Abstract

BACKGROUND/AIMS
Both the farnesoid X receptor (FXR) and peroxisome proliferator-activated receptor (PPAR) play important roles in lipid metabolism and atherosclerosis. We investigated the interaction between FXR and PPARgamma.
METHODS
Apolipoprotein E knockout (ApoE-/-) mice and FXR knockout (FXR-/-) mice were crossed to generate ApoE-/-FXR-/- mice. The mice were divided into ApoE-/-, ApoE-/-FXR-/-, and ApoE-/-FXR-/- + pioglitazone groups. All mice were fed a high-fat, high-cholesterol diet for 12 weeks. The ApoE-/-FXR-/- + pioglitazone group was also treated with pioglitazone, 20 mg/kg body weight. Body weight, blood glucose level, lipid profile, and liver enzyme levels were measured. To evaluate atherosclerotic lesions, the aorta was stained with Oil red O.
RESULTS
There were no differences in body weight or blood glucose level among the three groups. The serum lipid concentration and liver enzyme levels increased in the ApoE-/-FXR-/- group compared with the ApoE-/- group (p < 0.01). The ApoE-/-FXR-/- + pioglitazone group had lower high-density lipoprotein (HDL) (55 +/- 4 vs. 28 +/- 2 mg/dL, p < 0.01) and low-density lipoprotein (LDL) (797 +/- 26 vs. 682 +/- 47 mg/dL, p = 0.04) cholesterol than the ApoE-/-FXR-/- group.
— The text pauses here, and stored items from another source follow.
Lemma MixColumns_InvMixColumns st : state_ok st -> MixColumns (InvMixColumns st) = st.
Proof.
  intros H. rewrite MixColumns_columns, InvMixColumns_columns;
    [|apply H|apply InvMixColumns_state, H].
  apply on_columns_cancel; [|apply H]. intros.
  pose proof (mix_inv_mix a b c d). unfold inv_mix_col in *. eauto 10.
Qed.

(** ** The cipher round trips, for any round keys

    From here on the round operations are used through the lemmas above only. *)

#[local] Opaque SubBytes ShiftRows MixColumns AddRoundKey InvSubBytes InvShiftRows InvMixColumns.

Section Rounds.
Context (rk : list Z) (Hrk : bytes_ok rk).

Definition enc_round (round : nat) (st : list Z) : list Z :=
    AddRoundKey rk round (MixColumns (ShiftRows (SubBytes st))).
Definition dec_round (round : nat) (st : list Z) : list Z :=
    InvSubBytes (InvShiftRows (InvMixColumns (AddRoundKey rk round st))).

Lemma enc_round_state r st : state_ok st -> state_ok (enc_round r st).
Proof using Hrk. unfold enc_round. auto with bytes. Qed.

Lemma dec_round_state r st : state_ok st -> state_ok (dec_round r st).
Proof using Hrk. unfold dec_round. auto with bytes. Qed.

Lemma dec_enc_round r st : state_ok st -> dec_round r (enc_round r st) = st.
Proof using Hrk.
    intros. unfold dec_round, enc_round.
    rewrite AddRoundKey_involutive, InvMixColumns_MixColumns, InvShiftRows_ShiftRows,
      InvSubBytes_SubBytes; auto with bytes.
Qed.

Lemma enc_dec_round r st : state_ok st -> enc_round r (dec_round r st) = st.
Proof using Hrk.
    intros. unfold dec_round, enc_round.
    rewrite SubBytes_InvSubBytes, ShiftRows_InvShiftRows, MixColumns_InvMixColumns,
      AddRoundKey_involutive; auto with bytes.
Qed.

Definition enc_rounds (n : nat) (st : list Z) : list Z := for_ 1 n enc_round st.
Definition dec_rounds (n : nat) (st : list Z) : list Z := for_down n dec_round st.

Lemma enc_rounds_state n st : state_ok st -> state_ok (enc_rounds n st).
Proof using Hrk. intros. unfold enc_rounds. apply for_inv; auto using enc_round_state. Qed.

Lemma dec_rounds_state n st : state_ok st -> state_ok (dec_rounds n st).
Proof using Hrk. intros. unfold dec_rounds. apply for_down_inv; auto using dec_round_state. Qed.

Lemma enc_rounds_S n st : enc_rounds (S n) st = enc_round (S n) (enc_rounds n st).
Proof. unfold enc_rounds. apply for_last. Qed.

Lemma dec_enc_rounds n st : state_ok st -> dec_rounds n (enc_rounds n st) = st.
Proof using Hrk.
    intros H. unfold dec_rounds. induction n as [|n IH].
    { rewrite for_down_0. reflexivity. }
   
    rewrite enc_rounds_S, for_down_S, dec_enc_round by (by apply enc_rounds_state). exact IH.
Qed.

Lemma enc_dec_rounds n st : state_ok st -> enc_rounds n (dec_rounds n st) = st.
Proof using Hrk.
    unfold dec_rounds. revert st. induction n as [|n IH].
    { intros st _. rewrite for_down_0. reflexivity. }
   
    intros st H. rewrite enc_rounds_S, for_down_S, IH by (by apply dec_round_state).
    by apply enc_dec_round.
Qed.

Lemma Cipher_rounds st :
    Cipher rk st = AddRoundKey rk Nr (ShiftRows (SubBytes (enc_rounds 9 (AddRoundKey rk 0 st)))).
Proof. unfold Cipher, enc_rounds, enc_round. reflexivity. Qed.

(** The inverse loop starts each turn with the row and byte inverses the
      previous turn left to do. *)
Lemma inv_loop_shift n st :
    InvSubBytes (InvShiftRows (for_down n (fun round st =>
      InvMixColumns (AddRoundKey rk round (InvSubBytes (InvShiftRows st)))) st))
    = dec_rounds n (InvSubBytes (InvShiftRows st)).
Proof.
    unfold dec_rounds. revert st. induction n as [|n IH]; intros st.
    - by rewrite !for_down_0.
    - rewrite !for_down_S, IH. reflexivity.
Qed.

Lemma InvCipher_rounds st :
    InvCipher rk st
    = AddRoundKey rk 0 (dec_rounds 9 (InvSubBytes (InvShiftRows (AddRoundKey rk Nr st)))).
Proof. unfold InvCipher. by rewrite inv_loop_shift. Qed.

Lemma Cipher_state st : state_ok st -> state_ok (Cipher rk st).
Proof using Hrk. intros. rewrite Cipher_rounds. auto 12 using enc_rounds_state with bytes. Qed.

Lemma InvCipher_state st : state_ok st -> state_ok (InvCipher rk st).
Proof using Hrk. intros. rewrite InvCipher_rounds. auto 12 using dec_rounds_state with bytes. Qed.

Lemma InvCipher_Cipher st : state_ok st -> InvCipher rk (Cipher rk st) = st.
Proof using Hrk.
    intros. rewrite Cipher_rounds, InvCipher_rounds.
    rewrite AddRoundKey_involutive, InvShiftRows_ShiftRows, InvSubBytes_SubBytes, dec_enc_rounds,
      AddRoundKey_involutive; auto 12 using enc_rounds_state with bytes.
Qed.

Lemma Cipher_InvCipher st : state_ok st -> Cipher rk (InvCipher rk st) = st.
Proof using Hrk.
    intros. rewrite InvCipher_rounds, Cipher_rounds.
    rewrite AddRoundKey_involutive, enc_dec_rounds, SubBytes_InvSubBytes, ShiftRows_InvShiftRows,
      AddRoundKey_involutive; auto 12 using dec_rounds_state with bytes.
Qed.
End Rounds.

(** ** Key expansion *)

Lemma KeyExpansion_bytes key rk :
  bytes_ok key -> bytes_ok rk -> bytes_ok (KeyExpansion key rk).
Proof.
  intros Hk Hr. unfold KeyExpansion. apply for_inv.
  - unfold KeyCopy. apply for_inv; auto 10 with bytes.
  - intros i st _ Hst. unfold KeyExpansion_body.
    set (t0 := for_ 0 4 _ _).
    assert (H0 : bytes_ok t0).
    { apply for_inv; auto with bytes. apply Forall_replicate. unfold byte_ok. lia. }
    set (t1 := if (i mod Nk =? 0)%nat then _ else _).
    assert (H1 : bytes_ok t1).
    { unfold t1, SubWord, RotWord. destruct (i mod Nk =? 0)%nat; [auto 20 with bytes|].
      destruct ((6 <? Nk)%nat && (i mod Nk =? 4)%nat); auto 20 with bytes. }
    auto 20 with bytes.
Qed.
The respective percentages of aortic atherosclerotic plaques in the ApoE-/-, ApoE-/-FXR-/-, and ApoE-/-FXR-/- + pioglitazone groups were 2.7 +/- 0.2%, 7.7 +/- 1.2%, and 18.6 +/- 1.0%. In ApoE-/-FXR-/- mice, the administration of pioglitazone significantly increased the number of atherosclerotic lesions (p = 0.02).
CONCLUSIONS
Pioglitazone increased the number of atherosclerotic plaques in ApoE-/-FXR-/- mice. This suggests that when FXR is inhibited, the activation of PPARgamma can aggravate atherosclerosis.